Companies are relying on their top leaders to fight fires on so many fronts; staying profitable through the pandemic, leading the charge to move into this new digital era, tackling an ever-growing talent crunch and keeping staff motivated and caring for their mental wellness.
As a global mobility leader, what should you be focusing your energy on first? Here are some of the top workforce trends in Asia that may help leaders to better navigate today’s cross-border market.
Australia is in the midst of a significant transformation – one which will help shape the workplace and workforce of the future.
The impacts of COVID-19 will see a massive transformation to the future – cross-border strategies will need to be revised, business and cashflow plans stress tested, supply chains revisited, business will enter a period of policy co-design with government, as well as many other challenges.

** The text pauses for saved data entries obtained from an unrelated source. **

(* ===== verification/AuthTokens.v ===== *)
(** * Session tokens, CSRF tokens, login envelopes and throttle digests
    (src/internal/auth/auth.go)

    Everything a browser presents before and after a login: the bearer token
    of a session, the CSRF tokens bound to a session or a login nonce and to
    the public origin, the short-lived login envelope, and the keyed digests
    throttle rows are filed under.  A map of keys is a [gmap]; a key that is
    not in the map reads as Go's nil slice.

    What [url.Parse] answers is a parameter: its grammar for hosts has changed
    between releases of the toolchain, and the theorems hold for any. *)
From S2P Require Import Prelude GoStd Base64 Token Route HealthGate Evidence Fold Password Hmac.
From Stdlib Require Import Ascii.
#[local] Open Scope Z_scope.
#[local] Open Scope res_scope.

(** ** Sessions *)

Definition sessionTokenPrefix : string := "v1.".
Definition NewSessionToken (randomness : string) : Result string :=
  let? raw := found (readFull 32 randomness) "generate session token" in
  inr (sessionTokenPrefix +:+ RawURLEncodeToString raw).
Definition ParseSessionToken (value : string) : Result string :=
  do? found (decodeToken value sessionTokenPrefix) "invalid session token" in inr value.
Definition SessionTokenDigest (token : string) : Result string :=
  let? raw := found (decodeToken token sessionTokenPrefix) "invalid session token" in
  inr (domainDigest "autodeploy/session-token/v1" raw).

Record SessionPolicy := { sp_IdleSeconds : Z; sp_AbsoluteSeconds : Z; sp_MaxActive : Z; sp_TouchIntervalSeconds : Z }.
#[global] Instance SessionPolicy_eq_dec : EqDecision SessionPolicy.
Proof. solve_decision. Defined.
Definition SessionIdleTimeout : Z := 30 * minute.
Definition SessionAbsoluteLife : Z := 480 * minute.
Definition MaxActiveSessions : Z := 10.
Definition SessionTouchInterval : Z := 5 * minute.
Definition DefaultSessionPolicy : SessionPolicy :=
  {| sp_IdleSeconds := SessionIdleTimeout / second; sp_AbsoluteSeconds := SessionAbsoluteLife / second;
     sp_MaxActive := MaxActiveSessions; sp_TouchIntervalSeconds := SessionTouchInterval / second |}.
Definition sessionPolicyValidate (p : SessionPolicy) : Result unit :=
  require (bool_decide (p = DefaultSessionPolicy)) "invalid session policy".

(** ** Key rings *)

Definition keyBytes (keys : gmap string string) (version : string) : string := default "" (keys !! version).
Definition isZeroKey (key : string) : bool := fold_left Z.lor (Sha256.bytes_of_string key) 0 =? 0.
(** Every rune outside the class has a byte outside it. *)
Definition validKeyVersion (v : string) : bool := (1 <=? slen v) && (slen v <=? 32) && forallBytes isIdByte v.
Definition validKey (v key : string) : bool := validKeyVersion v && (slen key =? 32) && negb (isZeroKey key).

Record CSRFKeyRing := { ck_ActiveVersion : string; ck_Keys : gmap string string }.
Definition csrfRingValidate (r : CSRFKeyRing) : Result unit :=
  do? require (validKeyVersion (ck_ActiveVersion r) && negb (Z.of_nat (size (ck_Keys r)) =? 0)
               && (Z.of_nat (size (ck_Keys r)) <=? 5) && (slen (keyBytes (ck_Keys r) (ck_ActiveVersion r)) =? 32)) "invalid CSRF key ring" in
  require (bool_decide (map_Forall (λ v key, validKey v key = true) (ck_Keys r))) "invalid CSRF key".

Record UsernameThrottleKeyRing := {
  uk_ActiveVersion : string; uk_Keys : gmap string string; uk_RetainedVersions : list string;
}.
Definition uk_versions (r : UsernameThrottleKeyRing) : list string := uk_ActiveVersion r :: uk_RetainedVersions r.
(** One error text for every refusal. *)
Definition usernameRingValidate (r : UsernameThrottleKeyRing) : Result unit :=
  let invalid := "invalid username throttle key ring" in
  do? require (validKeyVersion (uk_ActiveVersion r) && negb (Z.of_nat (size (uk_Keys r)) =? 0)
               && (Z.of_nat (size (uk_Keys r)) <=? 5) && (Z.of_nat (length (uk_RetainedVersions r)) <=? 4)) invalid in
  do? require (forallb (λ v, validKeyVersion v && (slen (keyBytes (uk_Keys r) v) =? 32)) (uk_versions r)
               && bool_decide (NoDup (uk_versions r))) invalid in
  do? require (Z.of_nat (length (uk_versions r)) =? Z.of_nat (size (uk_Keys r))) invalid in
  require (bool_decide (map_Forall (λ v key, validKey v key = true) (uk_Keys r))
           && bool_decide (NoDup (map_to_list (uk_Keys r)).*2)) invalid.

(** Written piece by piece by the source. *)
Definition usernameText (canonical : string) : string := "autodeploy/username-throttle/v1" +:+ nul +:+ canonical.
Definition UsernameDigests (r : UsernameThrottleKeyRing) (username : string) : Result (list string) :=
  do? usernameRingValidate r in
  do? require (match CanonicalUsername username with inr canonical => bool_decide (canonical = username) | inl _ => false end)
        "invalid canonical username" in
  inr ((λ version, HMAC (keyBytes (uk_Keys r) version) (usernameText username)) <$> uk_versions r).

(** ** Throttle digests *)

(** [binary.BigEndian.PutUint16(uint16(n))] *)
Definition putUint16 (n : Z) : string := Sha256.string_of_bytes (Sha256.bytesBE 2 (n `mod` 2 ^ 16)).
Fixpoint prefixedComponents (components : list string) : string :=
  match components with [] => "" | c :: cs => putUint16 (slen c) +:+ c +:+ prefixedComponents cs end.
Definition throttleText (domain : string) (components : list string) : string :=
  "autodeploy/throttle/v1" +:+ nul +:+ domain +:+ prefixedComponents components.
Definition ThrottleDigest (key domain : string) (components : list string) : Result string :=
  do? require (negb (negb (slen key =? 32) || isZeroKey key || (slen domain =? 0) || (64 <? slen domain)
                     || (Z.of_nat (length components) =? 0) || (3 <? Z.of_nat (length components)))) "invalid throttle digest input" in
  do? require (forallb (λ c, negb ((slen c =? 0) || (256 <? slen c))) components) "invalid throttle digest input" in
  inr (HMAC key (throttleText domain components)).

(** ** Origins *)

(** The fields of a [url.URL] the source reads. *)
Record OriginURL := {
  o_Scheme : string; o_Opaque : string; o_HasUser : bool; o_Host : string; o_Path : string; o_RawQuery : string;
  o_ForceQuery : bool; o_Fragment : string;
}.

(** The text before and after the last byte [b]. *)
Fixpoint cutLast (b : Z) (s : string) : option (string * string) :=
  match s with
  | EmptyString => None
  | String c r =>
      match cutLast b r with
      | Some (x, y) => Some (String c x, y)
      | None => if byte_of c =? b then Some ("", r) else None
      end
  end.
Definition unbracket (host : string) : string :=
  if HasPrefix host "[" && HasSuffix host "]" then takeBytes (String.length host - 2) (dropBytes 1 host) else host.
(** [u.Hostname()] and [u.Port()] *)
Definition splitHostPort (host : string) : string * string :=
  match cutLast 58 host with
  | Some (h, p) => if forallBytes isDigit p then (unbracket h, p) else (unbracket host, "")
  | None => (unbracket host, "")
  end.
Definition JoinHostPort (host port : string) : string :=
  if ContainsByte host 58 then "[" +:+ host +:+ "]:" +:+ port else host +:+ ":" +:+ port.

Section origins.
Context (urlParse : string → option OriginURL) (unicodeLower : string → string).

Definition CanonicalHTTPSOrigin (value : string) : Result string :=
  let invalid := "invalid HTTPS origin" in
  let? u := found (urlParse value) invalid in
  do? require (bool_decide (ToLower unicodeLower (o_Scheme u) = "https") && bool_decide (o_Opaque u = "")
               && negb (bool_decide (o_Host u = "")) && negb (o_HasUser u)
               && (bool_decide (o_Path u = "") || bool_decide (o_Path u = "/")) && bool_decide (o_RawQuery u = "")
               && negb (o_ForceQuery u) && bool_decide (o_Fragment u = "")) invalid in
  let host := ToLower unicodeLower (splitHostPort (o_Host u)).1 in
  do? require (negb (bool_decide (host = "") || ContainsByte host 37)) invalid in
  do? require (forallBytes ascii7 host) invalid in
  let port := (splitHostPort (o_Host u)).2 in
  do? require (negb (ContainsByte (o_Host u) 58 && bool_decide (port = "") && negb (HasSuffix (o_Host u) "]"))) invalid in
  let bracketed := if ContainsByte host 58 then "[" +:+ host +:+ "]" else host in
  if negb (bool_decide (port = "")) then
    let? parsed := found (ParseUint 16 port) invalid in
    do? require (negb (parsed =? 0)) invalid in
    inr ("https://" +:+ (if negb (parsed =? 443) then JoinHostPort host (FormatInt parsed) else bracketed))
  else inr ("https://" +:+ bracketed).

(** ** CSRF tokens *)

Definition csrfText (domain context origin : string) : string := domain +:+ nul +:+ context +:+ nul +:+ origin.
Definition csrfMAC (key domain context origin : string) : string := HMAC key (csrfText domain context origin).
Definition csrfToken (r : CSRFKeyRing) (domain context origin : string) : Result string :=
  do? csrfRingValidate r in
  let? origin := CanonicalHTTPSOrigin origin in
  inr ("v1." +:+ ck_ActiveVersion r +:+ "."
       +:+ RawURLEncodeToString (csrfMAC (keyBytes (ck_Keys r) (ck_ActiveVersion r)) domain context origin)).

(** The base64 text of [n] bytes, in its one canonical form. *)
Definition decodeCanonicalRawURL (s : string) : option string :=
  raw ← RawURLDecodeString s; if bool_decide (RawURLEncodeToString raw = s) then Some raw else None.
(** The shape [v1.version.text] both readers ask for. *)
Definition splitVersioned (token : string) (textBytes : Z) : option (string * string) :=
  match SplitByte "." token with
  | [p0; p1; p2] => if bool_decide (p0 = "v1") && validKeyVersion p1 && (slen p2 =? textBytes) then Some (p1, p2) else None
  | _ => None
  end.

Definition validateCSRF (r : CSRFKeyRing) (token domain context origin : string) : bool :=
  isOk (do? csrfRingValidate r in
        let? origin := CanonicalHTTPSOrigin origin in
        do? require (negb ((slen token <? 46) || (79 <? slen token))) "" in
        let? p := found (splitVersioned token 43) "" in
        let? key := found (ck_Keys r !! p.1) "" in
        let? got := found (decodeCanonicalRawURL p.2) "" in
        require (bool_decide (got = csrfMAC key domain context origin)) "").

Definition sessionCSRFDomain : string := "autodeploy/session-csrf/v1".
Definition loginCSRFDomain : string := "autodeploy/login-csrf/v1".
Definition NewSessionCSRF (r : CSRFKeyRing) (sessionID origin : string) : Result string :=
  do? require (negb (bool_decide (sessionID = ""))) "empty session ID" in csrfToken r sessionCSRFDomain sessionID origin.
Definition ValidateSessionCSRF (r : CSRFKeyRing) (token sessionID origin : string) : bool :=
  negb (bool_decide (sessionID = "")) && validateCSRF r token sessionCSRFDomain sessionID origin.

(** A [LoginNonce] is a string of 32 bytes. *)
Definition NewLoginNonce (randomness : string) : Result string := found (readFull 32 randomness) "unexpected EOF".
Definition ParseLoginNonce (value : string) : Result string :=
  let invalid := "invalid login nonce" in
  do? require (slen value =? 43) invalid in
  let? decoded := found (decodeCanonicalRawURL value) invalid in
  do? require (slen decoded =? 32) invalid in
  inr decoded.
Definition LoginNonceDigest (n : string) : string := domainDigest "autodeploy/login-nonce/v1" n.
Definition NewLoginCSRF (r : CSRFKeyRing) (nonce origin : string) : Result string := csrfToken r loginCSRFDomain nonce origin.
Definition ValidateLoginCSRF (r : CSRFKeyRing) (token nonce origin : string) : bool := validateCSRF r token loginCSRFDomain nonce origin.

(** ** Login envelopes *)

Definition LoginEnvelopeMaxAge : Z := 10 * minute.
Record LoginEnvelope := { le_Nonce : string; le_IssuedAt : Z }.

(** [t.Unix()], [time.Unix(s, 0)] (the internal seconds are an [int64] and
    wrap) and [t.Sub(u)] (saturating). *)
Definition unixToInternal : Z := 62135596800.
Definition wrap64 (x : Z) : Z := (x + 2 ^ 63) `mod` 2 ^ 64 - 2 ^ 63.
Definition Unix (t : Z) : Z := t / second - unixToInternal.
Definition timeUnix (s : Z) : Z := wrap64 (s + unixToInternal) * second.
Definition timeSub (t u : Z) : Z := Z.max (- 2 ^ 63) (Z.min (2 ^ 63 - 1) (t - u)).

Definition putUint64 (n : Z) : string := Sha256.string_of_bytes (Sha256.bytesBE 8 (n `mod` 2 ^ 64)).
(** [binary.BigEndian.Uint64] *)
Definition getUint64 (s : string) : Z := fold_left (λ n b, 256 * n + b) (Sha256.bytes_of_string s) 0.

Definition envelopeText (envelopeVersion keyVersion payload origin : string) : string :=
  "autodeploy/login-envelope/v1" +:+ nul +:+ envelopeVersion +:+ nul +:+ keyVersion +:+ nul
  +:+ takeBytes 8 payload +:+ nul +:+ takeBytes 32 (dropBytes 8 payload) +:+ nul +:+ origin.
Definition loginEnvelopeMAC (key envelopeVersion keyVersion payload origin : string) : string :=
  HMAC key (envelopeText envelopeVersion keyVersion payload origin).

Definition NewLoginEnvelope (r : CSRFKeyRing) (nonce : string) (issuedAt : Z) (origin : string) : Result string :=
  do? csrfRingValidate r in
  let? origin := CanonicalHTTPSOrigin origin in
  let issuedAt := truncate issuedAt second in
  do? require (negb (Unix issuedAt <? 0)) "invalid login envelope time" in
  let signed := putUint64 (Unix issuedAt) +:+ nonce in
  let mac := loginEnvelopeMAC (keyBytes (ck_Keys r) (ck_ActiveVersion r)) "v1" (ck_ActiveVersion r) signed origin in
  inr ("v1." +:+ ck_ActiveVersion r +:+ "." +:+ RawURLEncodeToString (signed +:+ mac)).

Definition ParseLoginEnvelope (r : CSRFKeyRing) (value : string) (now : Z) (origin : string) : Result LoginEnvelope :=
  let invalid := "invalid login envelope" in
  do? csrfRingValidate r in
  let? origin := CanonicalHTTPSOrigin origin in
  do? require (negb ((slen value <? 101) || (132 <? slen value))) invalid in
  let? p := found (splitVersioned value 96) invalid in
  let? key := found (ck_Keys r !! p.1) invalid in
  let? payload := found (decodeCanonicalRawURL p.2) invalid in
  do? require (slen payload =? 72) invalid in
  let issuedSeconds := getUint64 (takeBytes 8 payload) in
  do? require (negb (2 ^ 63 - 1 <? issuedSeconds)) invalid in
  let issuedAt := timeUnix issuedSeconds in
  do? require (bool_decide (dropBytes 40 payload = loginEnvelopeMAC key "v1" p.1 (takeBytes 40 payload) origin)
               && negb (now <? issuedAt) && negb (LoginEnvelopeMaxAge <? timeSub now issuedAt)) invalid in
  inr {| le_Nonce := takeBytes 32 (dropBytes 8 payload); le_IssuedAt := issuedAt |}.
End origins.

Rapid digitisation, increasing and changing demand for services, evolving community and government expectations, access to information and broader labour market disruption are forcing organisations to rethink their strategy.

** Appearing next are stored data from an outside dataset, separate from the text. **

(** INSERT INTO admin_sessions ... RETURNING *)
Definition mintSession (id digest userID owner : string) (revision now : Z) : AuthTx Session :=
  let row := {| as_digest := digest; as_user := userID; as_owner := owner; as_auth_revision := revision; as_created := now;
                as_last_seen := now; as_idle := now + 30 * minute; as_absolute := now + 480 * minute; as_revoked := None |} in
  do! text_param id in
  do! insert_session id row in
  tx_ret {| s_ID := id; s_UserID := userID; s_OwnerID := owner; s_AuthRevision := revision; s_CreatedAt := now; s_LastSeenAt := now;
            s_IdleExpiresAt := as_idle row; s_AbsoluteExpiresAt := as_absolute row |}.

(** ORDER BY created_at DESC, id DESC OFFSET 10 *)
Definition newestFirst (x y : string * AdminSession) : Prop :=
  as_created y.2 < as_created x.2 ∨ (as_created x.2 = as_created y.2 ∧ String.leb y.1 x.1 = true).
#[global] Instance newestFirst_dec x y : Decision (newestFirst x y) := decide _.
Definition liveSession (userID : string) (s : AdminSession) : bool := bool_decide (as_user s = userID) && negb (isSomeb (as_revoked s)).
Definition excessive (userID : string) (d : AuthDB) : list string :=
  fst <$> drop 10 (merge_sort newestFirst (filter (λ kv, liveSession userID kv.2 = true) (map_to_list (ad_sessions d)))).
Definition revoke (now : Z) (reason : RevokedReason) (s : AdminSession) : AdminSession :=
  {| as_digest := as_digest s; as_user := as_user s; as_owner := as_owner s; as_auth_revision := as_auth_revision s;
     as_created := as_created s; as_last_seen := as_last_seen s; as_idle := as_idle s; as_absolute := as_absolute s;
     as_revoked := Some (now, reason) |}.
Definition limitSessions (userID owner sessionLimitAuditID : string) (now auditAt : Z) : AuthTx unit :=
  let! revokedIDs := tx_read (excessive userID) in
  do! update_sessions revokedIDs (revoke now RevokedSessionLimit) in
  do! assume (Z.of_nat (length revokedIDs) <=? 1) "session limit revoked more than one session" in
  if Z.of_nat (length revokedIDs) =? 1 then insertAudit sessionLimitAuditID userID owner ActSessionRevoked auditAt else tx_ret tt.

Fixpoint countKind (kind : string) (identities : list ThrottleIdentity) : Z :=
  match identities with [] => 0 | i :: rest => (if bool_decide (ti_Kind i = kind) then 1 else 0) + countKind kind rest end.
Fixpoint loginIdentities (userID : string) (identities : list ThrottleIdentity) : Result unit :=
  match identities with
  | [] => inr tt
  | i :: rest =>
      if bool_decide (ti_Kind i = ThrottlePair) && negb (bool_decide (ti_RecoveryUserID i = userID))
      then inl "pair throttle recovery user does not match login user"
      else if negb (bool_decide (ti_Kind i ∈ [ThrottlePair; ThrottleUsername; ThrottleIP])) then inl "invalid successful login throttle identity"
      else loginIdentities userID rest
  end.
Definition validateCompleteLogin (i : CompleteLoginInput) : Result unit :=
  res_bind (require (validID (cl_SessionID i)) "invalid identifier") (λ _,
  res_bind (require (validID (cl_AuditID i)) "invalid identifier") (λ _,
  res_bind (require (validID (cl_SessionLimitAuditID i) && negb (bool_decide (cl_SessionLimitAuditID i = cl_AuditID i)))
              "invalid distinct session-limit audit identifier") (λ _,
  res_bind (userInputValid (cl_User i)) (λ _,
  res_bind (validateThrottleIdentities (cl_ThrottleIdentities i) 8) (λ _,
  res_bind (require (Z.of_nat (length (cl_ThrottleIdentities i)) =? 3) "invalid successful login throttle identities") (λ _,
  res_bind (loginIdentities (lu_ID (cl_User i)) (cl_ThrottleIdentities i)) (λ _,
  res_bind (require ((countKind ThrottlePair (cl_ThrottleIdentities i) =? 1) && (countKind ThrottleUsername (cl_ThrottleIdentities i) =? 1)
                     && (countKind ThrottleIP (cl_ThrottleIdentities i) =? 1)) "invalid successful login throttle identities") (λ _,
  match cl_Replacement i with Some v => ValidatePasswordVerifier v | None => inr tt end)))))))).

(** Clear the pair rows of this user (or of nobody yet) and the user name's. *)
Fixpoint clearOwnAliases (kind userID : string) (aliases : list ThrottleAlias) : AuthTx unit :=
  match aliases with
  | [] => tx_ret tt
  | a :: rest =>
      do! (if bool_decide (kind = ThrottlePair)
           then delete_buckets (λ k b, let '(bkind, version, digest, _) := k in
                  bool_decide ((bkind, version, digest) = ("pair", a.1, a.2))
                  && match bk_recovery b with Some u => bool_decide (u = userID) | None => true end)
           else delete_usernames (λ k, bool_decide (k = a) && negb (bool_decide (k.1 = "overflow")))) in
      clearOwnAliases kind userID rest
  end.
Fixpoint clearSuccessful (userID : string) (identities : list ThrottleIdentity) : AuthTx unit :=
  match identities with
  | [] => tx_ret tt
  | i :: rest =>
      do! (if bool_decide (ti_Kind i = ThrottlePair) || bool_decide (ti_Kind i = ThrottleUsername)
           then clearOwnAliases (ti_Kind i) userID (candidates i) else tx_ret tt) in
      clearSuccessful userID rest
  end.

(** Everything a login read and verified must still hold under the lock. *)
Definition loginStillValid (i : CompleteLoginInput) (u : UserRow) : bool :=
  bool_decide (us_owner u = lu_OwnerID (cl_User i)) && us_active u && (us_auth_revision u =? int64 (lu_AuthRevision (cl_User i)))
  && bool_decide (us_phc u = pv_PHC (lu_Verifier (cl_User i))) && (us_policy_revision u =? int64 (pv_PolicyRevision (lu_Verifier (cl_User i)))).

Definition CompleteLogin (clock : nat → Z) (i : CompleteLoginInput) : AuthTx Session :=
  let userID := lu_ID (cl_User i) in
  do! checked (validateCompleteLogin i) in
  let! digest := sessionDigest (cl_Token i) in
  let! row := lockLoginUser userID in
  let '(u, policy) := row in
  do! tx_guard (loginStillValid i u) AErrUnauthenticated in
  do! checked (policyValidate policy) in
  do! tx_guard (us_policy_revision u <=? pol_Revision policy) AErrUnauthenticated in
  do! match cl_Replacement i with
      | None => tx_ret tt
      | Some v =>
          do! assume (negb (isOk (ValidatePasswordVerifierForPolicy (lu_Verifier (cl_User i)) policy))) "password rehash is not required" in
          do! checked (ValidatePasswordVerifierForPolicy v policy) in
          replacePassword userID v (λ r, r) (clock 0%nat)
      end in
  let! s := mintSession (cl_SessionID i) digest userID (us_owner u) (us_auth_revision u) (clock 1%nat) in
  do! limitSessions userID (us_owner u) (cl_SessionLimitAuditID i) (clock 2%nat) (clock 3%nat) in
  do! insertAudit (cl_AuditID i) userID (us_owner u) ActLoginSuccess (clock 4%nat) in
  do! clearSuccessful userID (cl_ThrottleIdentities i) in
  tx_ret s.

Definition CreateSession (clock : nat → Z) (id token : string) (user : LoginUser) (replacement : option PasswordVerifier)
    (auditID sessionLimitAuditID : string) : AuthTx Session :=
  do! checkID id in
  do! checkID auditID in
  do! assume (validID sessionLimitAuditID && negb (bool_decide (sessionLimitAuditID = auditID))) "invalid distinct session-limit audit identifier" in
  do! checked (userInputValid user) in
  let! digest := sessionDigest token in
  do! match replacement with Some v => checked (ValidatePasswordVerifier v) | None => tx_ret tt end in
  let! row := lockLoginUser (lu_ID user) in
  let '(u, policy) := row in
  do! tx_guard (bool_decide (us_owner u = lu_OwnerID user) && us_active u && (us_auth_revision u =? int64 (lu_AuthRevision user)))
        AErrUnauthenticated in
  do! match replacement with
      | None => tx_ret tt
      | Some v => do! checked (ValidatePasswordVerifierForPolicy v policy) in replacePassword (lu_ID user) v (λ r, r) (clock 0%nat)
      end in
  let! s := mintSession id digest (lu_ID user) (us_owner u) (us_auth_revision u) (clock 1%nat) in
  do! limitSessions (lu_ID user) (us_owner u) sessionLimitAuditID (clock 2%nat) (clock 3%nat) in
  do! insertAudit auditID (lu_ID user) (us_owner u) ActLoginSuccess (clock 4%nat) in
  tx_ret s.

(** ** Validating and ending sessions *)

(** The locked query: the session of this digest with its user's row, when
    neither is revoked or disabled. *)
Definition authorityRow (digest userID : string) (d : AuthDB) : option (string * AdminSession * UserRow) :=
  kv ← sessionByDigest digest d;
  u ← ad_users d !! userID;
  if bool_decide (as_user kv.2 = userID) && negb (isSomeb (as_revoked kv.2)) && us_active u && bool_decide (as_owner kv.2 = us_owner u)
  then Some (kv.1, kv.2, u) else None.
Definition touch (now : Z) (s : AdminSession) : AdminSession :=
  {| as_digest := as_digest s; as_user := as_user s; as_owner := as_owner s; as_auth_revision := as_auth_revision s;
     as_created := as_created s; as_last_seen := now; as_idle := Z.min (as_absolute s) (now + 30 * minute); as_absolute := as_absolute s;
     as_revoked := as_revoked s |}.
Definition principalOf (id : string) (s : AdminSession) : Principal :=
  {| p_UserID := as_user s; p_OwnerID := as_owner s; p_RoleOwner := true; p_AuthRevision := as_auth_revision s; p_SessionID := id |}.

Navigating the transition to the future of work can be a complex challenge for businesses which deploy a global workforce. Balancing the plethora of information and transformation opportunities presented to business leaders can be overwhelming, particularly at a time of unprecedented workforce change and geopolitical uncertainties.
Understandably, the focus for many human resource professionals at present is to help their workforce talent return to business-as-usual as international borders reopen. However, the disruption to the workplace and workforce translates to a perfect opportunity for global mobility to transform their talent attraction, retention and incentivization strategies – now is the ideal time to seize the opportunities to transform to the future.
Here are three critical factors in the reimagined workforce:
1. Rethink Employee Connection
COVID-19 has fast-tracked unprecedented workplace and workforce change. The days when the vast majority of an employer’s workforce attended the office 9am to 5pm 5 days a week are probably gone forever. Talent now works in a variety of ways for their business including work-from-home, hybrid work arrangements, as well as virtual work.
This new type of workforce requires a rethink of the traditional models to connect with the wider team. This involves more than merely offering video conference facilities. Building a high performing collaborative team culture requires leaders to think differently ensuring that organisational values underpin an environment of open communication, measurable goals are set for the team, and importantly team stability is maintained.
2. Revisit the Organisational Culture
During a time of great upheaval in people’s personal and professional lives, it’s easy to forget the important role which organisational culture plays in helping workforce talent to feel bonded to their employer. Numerous studies have shown that one of the pivotal factors which influence where talent chooses to work is the organisational culture they are joining. COVID-19 has not changed the importance of organisational culture – in fact it has increased its importance to talent.
Now is therefore a good time to conduct a pulse check with your workforce to sense check how effective the organisational culture has been in supporting talent during the past two years. Where adjustments do need to be made, or some key cultural messaging refined, steps should be taken immediately, as failure to do so will make the “great resignation” more painful than it needs to be.
3. Rethink the Value of your Data
The urgency to remain compliant with remote employees will be even higher. During the past 2 years, companies of all sizes across multiple industry sectors have invested heavily in managing and mitigating risk of breaches to their data from external agents. However, a much smaller number of companies have given thought to the internal data risk to their business posed by the evolving nature of their workforce.
A recent survey of HR professionals identified nearly 20% of companies with 25 to 99 employees say they are facing challenges with compliance and regulatory issues. Accurate and up-to-date data will be key in helping organisations tackle compliancy and subsequent decision-making.